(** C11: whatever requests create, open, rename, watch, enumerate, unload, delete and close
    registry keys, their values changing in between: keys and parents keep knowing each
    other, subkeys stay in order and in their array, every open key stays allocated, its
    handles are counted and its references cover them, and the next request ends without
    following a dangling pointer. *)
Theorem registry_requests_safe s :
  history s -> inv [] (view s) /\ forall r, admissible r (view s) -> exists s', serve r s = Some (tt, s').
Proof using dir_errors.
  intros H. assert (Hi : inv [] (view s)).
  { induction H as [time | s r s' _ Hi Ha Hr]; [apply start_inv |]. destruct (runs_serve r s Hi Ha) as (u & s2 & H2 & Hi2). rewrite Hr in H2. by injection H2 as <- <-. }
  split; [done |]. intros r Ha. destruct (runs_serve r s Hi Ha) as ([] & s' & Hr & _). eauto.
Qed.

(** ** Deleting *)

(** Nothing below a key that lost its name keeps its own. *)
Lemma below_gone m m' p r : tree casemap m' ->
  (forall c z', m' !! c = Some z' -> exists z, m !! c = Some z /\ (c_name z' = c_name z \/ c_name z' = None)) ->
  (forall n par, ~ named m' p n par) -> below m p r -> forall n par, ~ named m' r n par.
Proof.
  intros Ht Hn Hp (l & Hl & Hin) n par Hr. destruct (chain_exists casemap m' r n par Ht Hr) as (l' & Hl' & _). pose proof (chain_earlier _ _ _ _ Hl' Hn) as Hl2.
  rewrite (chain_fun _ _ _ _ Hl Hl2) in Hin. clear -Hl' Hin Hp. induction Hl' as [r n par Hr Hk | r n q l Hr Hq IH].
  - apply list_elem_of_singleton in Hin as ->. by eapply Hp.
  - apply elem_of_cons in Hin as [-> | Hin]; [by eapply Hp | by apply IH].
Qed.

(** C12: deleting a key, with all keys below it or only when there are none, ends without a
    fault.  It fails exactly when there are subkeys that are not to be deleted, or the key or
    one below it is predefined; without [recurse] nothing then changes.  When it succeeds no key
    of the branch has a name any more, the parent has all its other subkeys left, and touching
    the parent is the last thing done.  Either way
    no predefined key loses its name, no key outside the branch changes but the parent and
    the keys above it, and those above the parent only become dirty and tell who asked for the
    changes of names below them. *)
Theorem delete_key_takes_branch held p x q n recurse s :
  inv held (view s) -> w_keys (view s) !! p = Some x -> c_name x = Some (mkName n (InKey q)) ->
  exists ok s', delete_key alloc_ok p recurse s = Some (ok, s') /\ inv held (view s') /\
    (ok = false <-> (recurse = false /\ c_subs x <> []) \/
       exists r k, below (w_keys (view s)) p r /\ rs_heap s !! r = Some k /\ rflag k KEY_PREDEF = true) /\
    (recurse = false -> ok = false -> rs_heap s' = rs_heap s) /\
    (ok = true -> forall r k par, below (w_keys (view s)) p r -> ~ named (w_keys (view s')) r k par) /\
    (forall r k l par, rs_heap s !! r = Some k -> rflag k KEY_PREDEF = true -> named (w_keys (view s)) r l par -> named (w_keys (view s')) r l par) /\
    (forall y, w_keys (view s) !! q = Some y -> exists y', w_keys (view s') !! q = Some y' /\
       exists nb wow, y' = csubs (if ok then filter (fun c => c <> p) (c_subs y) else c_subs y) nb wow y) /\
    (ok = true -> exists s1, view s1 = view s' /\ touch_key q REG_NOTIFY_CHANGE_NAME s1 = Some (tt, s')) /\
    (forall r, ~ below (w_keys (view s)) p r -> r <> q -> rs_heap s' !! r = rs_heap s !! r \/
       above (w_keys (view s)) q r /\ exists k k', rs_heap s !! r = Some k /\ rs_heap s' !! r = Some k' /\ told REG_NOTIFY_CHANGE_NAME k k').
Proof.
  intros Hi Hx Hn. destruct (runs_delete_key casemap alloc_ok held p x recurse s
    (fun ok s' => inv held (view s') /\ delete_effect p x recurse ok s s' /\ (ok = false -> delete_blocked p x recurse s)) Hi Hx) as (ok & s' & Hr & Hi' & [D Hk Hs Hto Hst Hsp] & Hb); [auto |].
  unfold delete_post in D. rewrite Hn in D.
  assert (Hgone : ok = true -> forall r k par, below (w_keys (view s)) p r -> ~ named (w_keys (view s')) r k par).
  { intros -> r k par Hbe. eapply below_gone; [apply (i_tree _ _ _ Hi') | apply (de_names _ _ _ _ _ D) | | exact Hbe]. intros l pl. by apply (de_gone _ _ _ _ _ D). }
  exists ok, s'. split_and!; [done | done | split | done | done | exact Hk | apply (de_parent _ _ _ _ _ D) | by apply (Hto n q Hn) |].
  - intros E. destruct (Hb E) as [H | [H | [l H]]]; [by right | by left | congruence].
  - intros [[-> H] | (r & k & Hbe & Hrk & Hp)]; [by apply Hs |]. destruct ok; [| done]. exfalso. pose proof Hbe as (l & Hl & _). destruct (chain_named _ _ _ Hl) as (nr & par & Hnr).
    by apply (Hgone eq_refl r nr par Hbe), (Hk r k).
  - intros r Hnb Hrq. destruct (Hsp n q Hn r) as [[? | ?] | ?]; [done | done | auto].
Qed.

+++++

## What you will do
In the entries above, copy the lines from the one that contains "by apply (Hgone" through the last line, exactly as they appear.

## Response to the task
    by apply (Hgone eq_refl r nr par Hbe), (Hk r k).
  - intros r Hnb Hrq. destruct (Hsp n q Hn r) as [[? | ?] | ?]; [done | done | auto].
Qed.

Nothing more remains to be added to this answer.